___ EXERCISE INPUT
(** The first of two updates. *)
Lemma update_first h bs v d r' :
  h !! a = Some bs → writable col d (record_with bs) = true → GetColumn col (record_with bs) = Some v →
  SetColumn col d (record_with bs) = Some r' →
  ref_log tables m h [] (update_log (Z.of_nat i) key col v d) = Some [mk_held READ_WRITE a r'].
Proof.
  intros Hb Hw Hv Hs. unfold update_log, update_ops. cbn [zip zip_with]. cbn [ref_log].
  rewrite (ref_search h bs READ_WRITE []) by done. rewrite decide_True by done. cbn [app].
  rewrite (ref_get h _ v) by (by apply (writable_readable d) || done). rewrite decide_True by done.
  rewrite (ref_set h _ d r') by done. by rewrite decide_True by done.
Qed.

(** After another one it does not read the same value. *)
Lemma update_second h bs v w d :
  h !! a = Some bs → readable col (record_with bs) = true → GetColumn col (record_with bs) = Some w → w ≠ v →
  ref_log tables m h [] (update_log (Z.of_nat i) key col v d) = None.
Proof.
  intros Hb Hr Hv Hne. unfold update_log, update_ops. cbn [zip zip_with]. cbn [ref_log].
  rewrite (ref_search h bs READ_WRITE []) by done. rewrite decide_True by done. cbn [app].
  rewrite (ref_get h _ w) by done. rewrite decide_False; [done|]. congruence.
Qed.

Lemma commit_update h bs r : h !! a = Some bs → len (data_ptr_ r) = len bs →
  commit_heap [mk_held READ_WRITE a r] h !! a = Some (data_ptr_ r).
Proof.
  intros Hb Hl. unfold commit_heap. cbn [foldl]. unfold commit_one.
  change (writes_back (mk_held READ_WRITE a r)) with true. cbv iota. cbn [hd_addr hd_record].
  rewrite (put_some _ _ _ _ _ Hb), lookup_insert_eq.
  f_equal. apply splice_all. lia.
Qed.

Lemma updates_not_serial h bs cols v d d' :
  h !! a = Some bs → rec_ok (record_with bs) cols → writable col d (record_with bs) = true →
  GetColumn col (record_with bs) = Some v → len d = len v → d ≠ v →
  serial tables m [update_log (Z.of_nat i) key col v d; update_log (Z.of_nat i) key col v d'] h = None.
Proof.
  intros Hb Hr Hw Hv Hl Hne. destruct (writable_ok _ cols col d Hr Hw) as (r' & Es & Hr' & Esc & El).
  destruct (set_get _ cols col d r' Hr Hw Es) as (n & _ & Hn' & Hg & Hlv).
  pose proof (Hlv v Hv) as En. rewrite take_ge in Hg by lia.
  cbn [serial]. rewrite (update_first h bs v d r') by done. cbn [mbind option_bind].
  pose proof (set_same_schema d _ r' Es) as Er. cbn in Er.
  rewrite (update_second _ (data_ptr_ r') v d d'); [done| | | |done].
  - by eapply commit_update.
  - rewrite <-Er. apply (writable_readable d). exact (writable_schema d d _ r' Esc eq_refl Hw).
  - by rewrite <-Er.
Qed.
End updates.

Ltac op Hop Hh := repeat wpd_step; eapply wp_granted_op; [eassumption|eassumption|exact Hh|by vm_compute|done|exact Hop|].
______
- TASK DIRECTIONS -
Out of the data above, set down the lines from the one with "f_equal. apply splice_all. lia." to the one with "destruct (set_get _", both included, exactly as written and with no additions.

- THE COMPLETED TASK -
  f_equal. apply splice_all. lia.
Qed.

Lemma updates_not_serial h bs cols v d d' :
  h !! a = Some bs → rec_ok (record_with bs) cols → writable col d (record_with bs) = true →
  GetColumn col (record_with bs) = Some v → len d = len v → d ≠ v →
  serial tables m [update_log (Z.of_nat i) key col v d; update_log (Z.of_nat i) key col v d'] h = None.
Proof.
  intros Hb Hr Hw Hv Hl Hne. destruct (writable_ok _ cols col d Hr Hw) as (r' & Es & Hr' & Esc & El).
  destruct (set_get _ cols col d r' Hr Hw Es) as (n & _ & Hn' & Hg & Hlv).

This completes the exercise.